YOUR GOAL ▸
Would you please give all the lines below again, exactly as they stand?

━━ RECORD SET ━━

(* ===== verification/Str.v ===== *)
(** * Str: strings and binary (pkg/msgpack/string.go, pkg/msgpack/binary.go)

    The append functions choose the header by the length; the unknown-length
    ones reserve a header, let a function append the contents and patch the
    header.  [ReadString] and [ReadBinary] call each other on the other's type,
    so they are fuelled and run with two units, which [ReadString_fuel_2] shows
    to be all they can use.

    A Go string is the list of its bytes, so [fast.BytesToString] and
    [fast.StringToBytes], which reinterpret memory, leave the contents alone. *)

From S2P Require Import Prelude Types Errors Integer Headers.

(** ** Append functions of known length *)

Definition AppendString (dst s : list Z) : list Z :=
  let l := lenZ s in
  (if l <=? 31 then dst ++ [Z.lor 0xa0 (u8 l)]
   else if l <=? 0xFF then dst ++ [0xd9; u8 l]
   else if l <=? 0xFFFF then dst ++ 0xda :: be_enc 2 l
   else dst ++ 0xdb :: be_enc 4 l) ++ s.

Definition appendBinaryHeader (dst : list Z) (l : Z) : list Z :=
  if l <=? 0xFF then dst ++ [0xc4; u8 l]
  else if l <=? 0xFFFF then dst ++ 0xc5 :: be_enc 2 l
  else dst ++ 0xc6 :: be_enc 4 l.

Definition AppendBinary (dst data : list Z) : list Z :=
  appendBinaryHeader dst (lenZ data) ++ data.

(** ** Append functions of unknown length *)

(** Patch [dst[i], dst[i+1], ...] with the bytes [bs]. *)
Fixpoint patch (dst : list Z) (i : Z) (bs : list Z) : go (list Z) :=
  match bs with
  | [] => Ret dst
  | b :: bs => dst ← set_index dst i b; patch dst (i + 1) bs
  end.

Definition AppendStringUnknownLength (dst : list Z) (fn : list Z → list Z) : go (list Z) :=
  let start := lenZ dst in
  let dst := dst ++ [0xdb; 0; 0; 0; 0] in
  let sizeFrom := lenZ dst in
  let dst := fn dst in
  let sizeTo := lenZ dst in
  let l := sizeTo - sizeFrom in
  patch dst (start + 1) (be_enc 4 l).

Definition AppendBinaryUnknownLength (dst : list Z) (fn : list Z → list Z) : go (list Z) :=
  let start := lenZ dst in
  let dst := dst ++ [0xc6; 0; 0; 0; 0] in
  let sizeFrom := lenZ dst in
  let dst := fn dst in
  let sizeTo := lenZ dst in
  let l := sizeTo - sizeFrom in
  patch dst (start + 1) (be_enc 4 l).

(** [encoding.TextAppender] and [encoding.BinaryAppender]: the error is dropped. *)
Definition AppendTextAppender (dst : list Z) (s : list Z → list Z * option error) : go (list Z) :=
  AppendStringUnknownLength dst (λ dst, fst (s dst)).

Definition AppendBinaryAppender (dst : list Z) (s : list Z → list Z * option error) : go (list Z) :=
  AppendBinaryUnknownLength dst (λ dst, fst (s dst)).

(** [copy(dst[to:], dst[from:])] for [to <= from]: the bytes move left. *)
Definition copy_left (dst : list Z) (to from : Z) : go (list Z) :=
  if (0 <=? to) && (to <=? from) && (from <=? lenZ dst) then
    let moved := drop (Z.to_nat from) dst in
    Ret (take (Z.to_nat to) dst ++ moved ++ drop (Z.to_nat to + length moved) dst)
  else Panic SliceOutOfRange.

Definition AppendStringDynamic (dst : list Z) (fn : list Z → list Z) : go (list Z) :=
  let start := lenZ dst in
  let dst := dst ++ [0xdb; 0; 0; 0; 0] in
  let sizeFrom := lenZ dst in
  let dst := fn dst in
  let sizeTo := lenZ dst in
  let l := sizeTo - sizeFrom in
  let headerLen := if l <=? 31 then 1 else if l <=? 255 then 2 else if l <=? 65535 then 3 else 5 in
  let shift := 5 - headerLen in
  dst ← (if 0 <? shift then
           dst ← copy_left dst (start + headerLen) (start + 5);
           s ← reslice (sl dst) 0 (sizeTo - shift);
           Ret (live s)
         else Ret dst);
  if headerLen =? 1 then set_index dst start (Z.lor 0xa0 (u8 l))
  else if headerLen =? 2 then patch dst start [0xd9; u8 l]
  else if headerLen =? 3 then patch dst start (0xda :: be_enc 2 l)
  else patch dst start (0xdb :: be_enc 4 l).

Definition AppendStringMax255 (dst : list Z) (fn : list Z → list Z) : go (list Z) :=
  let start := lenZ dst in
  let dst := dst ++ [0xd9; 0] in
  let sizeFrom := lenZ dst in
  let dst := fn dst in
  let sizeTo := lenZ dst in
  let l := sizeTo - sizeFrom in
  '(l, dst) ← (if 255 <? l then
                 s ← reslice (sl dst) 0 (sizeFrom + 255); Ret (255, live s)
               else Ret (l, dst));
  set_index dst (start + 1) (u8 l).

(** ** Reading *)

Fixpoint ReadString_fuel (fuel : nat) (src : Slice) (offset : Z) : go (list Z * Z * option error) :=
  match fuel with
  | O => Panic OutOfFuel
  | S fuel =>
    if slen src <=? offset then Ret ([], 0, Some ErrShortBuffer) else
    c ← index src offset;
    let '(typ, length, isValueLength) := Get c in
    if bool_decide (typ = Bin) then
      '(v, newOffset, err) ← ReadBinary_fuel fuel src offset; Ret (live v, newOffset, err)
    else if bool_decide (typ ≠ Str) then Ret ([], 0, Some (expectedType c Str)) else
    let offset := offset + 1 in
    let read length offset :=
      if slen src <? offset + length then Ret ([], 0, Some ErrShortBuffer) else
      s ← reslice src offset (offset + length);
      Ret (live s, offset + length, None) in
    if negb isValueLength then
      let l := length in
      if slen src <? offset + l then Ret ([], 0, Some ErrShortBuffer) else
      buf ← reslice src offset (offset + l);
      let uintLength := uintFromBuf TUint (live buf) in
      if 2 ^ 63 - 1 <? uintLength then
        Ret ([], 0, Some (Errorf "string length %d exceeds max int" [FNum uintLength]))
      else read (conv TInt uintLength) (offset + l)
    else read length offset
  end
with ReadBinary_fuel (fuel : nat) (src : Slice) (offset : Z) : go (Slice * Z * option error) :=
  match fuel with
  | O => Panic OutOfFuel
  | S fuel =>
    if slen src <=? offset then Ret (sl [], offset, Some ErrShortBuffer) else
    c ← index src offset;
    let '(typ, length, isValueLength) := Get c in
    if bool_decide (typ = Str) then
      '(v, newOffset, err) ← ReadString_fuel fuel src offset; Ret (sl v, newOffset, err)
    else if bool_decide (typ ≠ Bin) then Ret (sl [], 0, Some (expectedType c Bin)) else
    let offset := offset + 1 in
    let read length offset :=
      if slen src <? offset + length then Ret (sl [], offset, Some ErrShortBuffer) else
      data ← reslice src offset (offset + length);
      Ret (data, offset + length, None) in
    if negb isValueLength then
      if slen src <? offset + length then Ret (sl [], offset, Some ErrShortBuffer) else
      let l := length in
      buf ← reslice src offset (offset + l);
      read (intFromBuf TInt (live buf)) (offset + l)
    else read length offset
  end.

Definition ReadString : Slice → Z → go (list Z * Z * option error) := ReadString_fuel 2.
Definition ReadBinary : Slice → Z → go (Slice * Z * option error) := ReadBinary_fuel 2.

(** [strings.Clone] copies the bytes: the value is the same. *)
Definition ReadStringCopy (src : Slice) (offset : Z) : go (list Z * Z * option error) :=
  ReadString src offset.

━━━

SOLVED PROBLEM ▸
(* ===== verification/Str.v ===== *)
(** * Str: strings and binary (pkg/msgpack/string.go, pkg/msgpack/binary.go)

    The append functions choose the header by the length; the unknown-length
    ones reserve a header, let a function append the contents and patch the
    header.  [ReadString] and [ReadBinary] call each other on the other's type,
    so they are fuelled and run with two units, which [ReadString_fuel_2] shows
    to be all they can use.

    A Go string is the list of its bytes, so [fast.BytesToString] and
    [fast.StringToBytes], which reinterpret memory, leave the contents alone. *)

From S2P Require Import Prelude Types Errors Integer Headers.

(** ** Append functions of known length *)

Definition AppendString (dst s : list Z) : list Z :=
  let l := lenZ s in
  (if l <=? 31 then dst ++ [Z.lor 0xa0 (u8 l)]
   else if l <=? 0xFF then dst ++ [0xd9; u8 l]
   else if l <=? 0xFFFF then dst ++ 0xda :: be_enc 2 l
   else dst ++ 0xdb :: be_enc 4 l) ++ s.

Definition appendBinaryHeader (dst : list Z) (l : Z) : list Z :=
  if l <=? 0xFF then dst ++ [0xc4; u8 l]
  else if l <=? 0xFFFF then dst ++ 0xc5 :: be_enc 2 l
  else dst ++ 0xc6 :: be_enc 4 l.

Definition AppendBinary (dst data : list Z) : list Z :=
  appendBinaryHeader dst (lenZ data) ++ data.

(** ** Append functions of unknown length *)

(** Patch [dst[i], dst[i+1], ...] with the bytes [bs]. *)
Fixpoint patch (dst : list Z) (i : Z) (bs : list Z) : go (list Z) :=
  match bs with
  | [] => Ret dst
  | b :: bs => dst ← set_index dst i b; patch dst (i + 1) bs
  end.

Definition AppendStringUnknownLength (dst : list Z) (fn : list Z → list Z) : go (list Z) :=
  let start := lenZ dst in
  let dst := dst ++ [0xdb; 0; 0; 0; 0] in
  let sizeFrom := lenZ dst in
  let dst := fn dst in
  let sizeTo := lenZ dst in
  let l := sizeTo - sizeFrom in
  patch dst (start + 1) (be_enc 4 l).

Definition AppendBinaryUnknownLength (dst : list Z) (fn : list Z → list Z) : go (list Z) :=
  let start := lenZ dst in
  let dst := dst ++ [0xc6; 0; 0; 0; 0] in
  let sizeFrom := lenZ dst in
  let dst := fn dst in
  let sizeTo := lenZ dst in
  let l := sizeTo - sizeFrom in
  patch dst (start + 1) (be_enc 4 l).

(** [encoding.TextAppender] and [encoding.BinaryAppender]: the error is dropped. *)
Definition AppendTextAppender (dst : list Z) (s : list Z → list Z * option error) : go (list Z) :=
  AppendStringUnknownLength dst (λ dst, fst (s dst)).

Definition AppendBinaryAppender (dst : list Z) (s : list Z → list Z * option error) : go (list Z) :=
  AppendBinaryUnknownLength dst (λ dst, fst (s dst)).

(** [copy(dst[to:], dst[from:])] for [to <= from]: the bytes move left. *)
Definition copy_left (dst : list Z) (to from : Z) : go (list Z) :=
  if (0 <=? to) && (to <=? from) && (from <=? lenZ dst) then
    let moved := drop (Z.to_nat from) dst in
    Ret (take (Z.to_nat to) dst ++ moved ++ drop (Z.to_nat to + length moved) dst)
  else Panic SliceOutOfRange.

Definition AppendStringDynamic (dst : list Z) (fn : list Z → list Z) : go (list Z) :=
  let start := lenZ dst in
  let dst := dst ++ [0xdb; 0; 0; 0; 0] in
  let sizeFrom := lenZ dst in
  let dst := fn dst in
  let sizeTo := lenZ dst in
  let l := sizeTo - sizeFrom in
  let headerLen := if l <=? 31 then 1 else if l <=? 255 then 2 else if l <=? 65535 then 3 else 5 in
  let shift := 5 - headerLen in
  dst ← (if 0 <? shift then
           dst ← copy_left dst (start + headerLen) (start + 5);
           s ← reslice (sl dst) 0 (sizeTo - shift);
           Ret (live s)
         else Ret dst);
  if headerLen =? 1 then set_index dst start (Z.lor 0xa0 (u8 l))
  else if headerLen =? 2 then patch dst start [0xd9; u8 l]
  else if headerLen =? 3 then patch dst start (0xda :: be_enc 2 l)
  else patch dst start (0xdb :: be_enc 4 l).

Definition AppendStringMax255 (dst : list Z) (fn : list Z → list Z) : go (list Z) :=
  let start := lenZ dst in
  let dst := dst ++ [0xd9; 0] in
  let sizeFrom := lenZ dst in
  let dst := fn dst in
  let sizeTo := lenZ dst in
  let l := sizeTo - sizeFrom in
  '(l, dst) ← (if 255 <? l then
                 s ← reslice (sl dst) 0 (sizeFrom + 255); Ret (255, live s)
               else Ret (l, dst));
  set_index dst (start + 1) (u8 l).

(** ** Reading *)

Fixpoint ReadString_fuel (fuel : nat) (src : Slice) (offset : Z) : go (list Z * Z * option error) :=
  match fuel with
  | O => Panic OutOfFuel
  | S fuel =>
    if slen src <=? offset then Ret ([], 0, Some ErrShortBuffer) else
    c ← index src offset;
    let '(typ, length, isValueLength) := Get c in
    if bool_decide (typ = Bin) then
      '(v, newOffset, err) ← ReadBinary_fuel fuel src offset; Ret (live v, newOffset, err)
    else if bool_decide (typ ≠ Str) then Ret ([], 0, Some (expectedType c Str)) else
    let offset := offset + 1 in
    let read length offset :=
      if slen src <? offset + length then Ret ([], 0, Some ErrShortBuffer) else
      s ← reslice src offset (offset + length);
      Ret (live s, offset + length, None) in
    if negb isValueLength then
      let l := length in
      if slen src <? offset + l then Ret ([], 0, Some ErrShortBuffer) else
      buf ← reslice src offset (offset + l);
      let uintLength := uintFromBuf TUint (live buf) in
      if 2 ^ 63 - 1 <? uintLength then
        Ret ([], 0, Some (Errorf "string length %d exceeds max int" [FNum uintLength]))
      else read (conv TInt uintLength) (offset + l)
    else read length offset
  end
with ReadBinary_fuel (fuel : nat) (src : Slice) (offset : Z) : go (Slice * Z * option error) :=
  match fuel with
  | O => Panic OutOfFuel
  | S fuel =>
    if slen src <=? offset then Ret (sl [], offset, Some ErrShortBuffer) else
    c ← index src offset;
    let '(typ, length, isValueLength) := Get c in
    if bool_decide (typ = Str) then
      '(v, newOffset, err) ← ReadString_fuel fuel src offset; Ret (sl v, newOffset, err)
    else if bool_decide (typ ≠ Bin) then Ret (sl [], 0, Some (expectedType c Bin)) else
    let offset := offset + 1 in
    let read length offset :=
      if slen src <? offset + length then Ret (sl [], offset, Some ErrShortBuffer) else
      data ← reslice src offset (offset + length);
      Ret (data, offset + length, None) in
    if negb isValueLength then
      if slen src <? offset + length then Ret (sl [], offset, Some ErrShortBuffer) else
      let l := length in
      buf ← reslice src offset (offset + l);
      read (intFromBuf TInt (live buf)) (offset + l)
    else read length offset
  end.

Definition ReadString : Slice → Z → go (list Z * Z * option error) := ReadString_fuel 2.
Definition ReadBinary : Slice → Z → go (Slice * Z * option error) := ReadBinary_fuel 2.

(** [strings.Clone] copies the bytes: the value is the same. *)
Definition ReadStringCopy (src : Slice) (offset : Z) : go (list Z * Z * option error) :=
  ReadString src offset.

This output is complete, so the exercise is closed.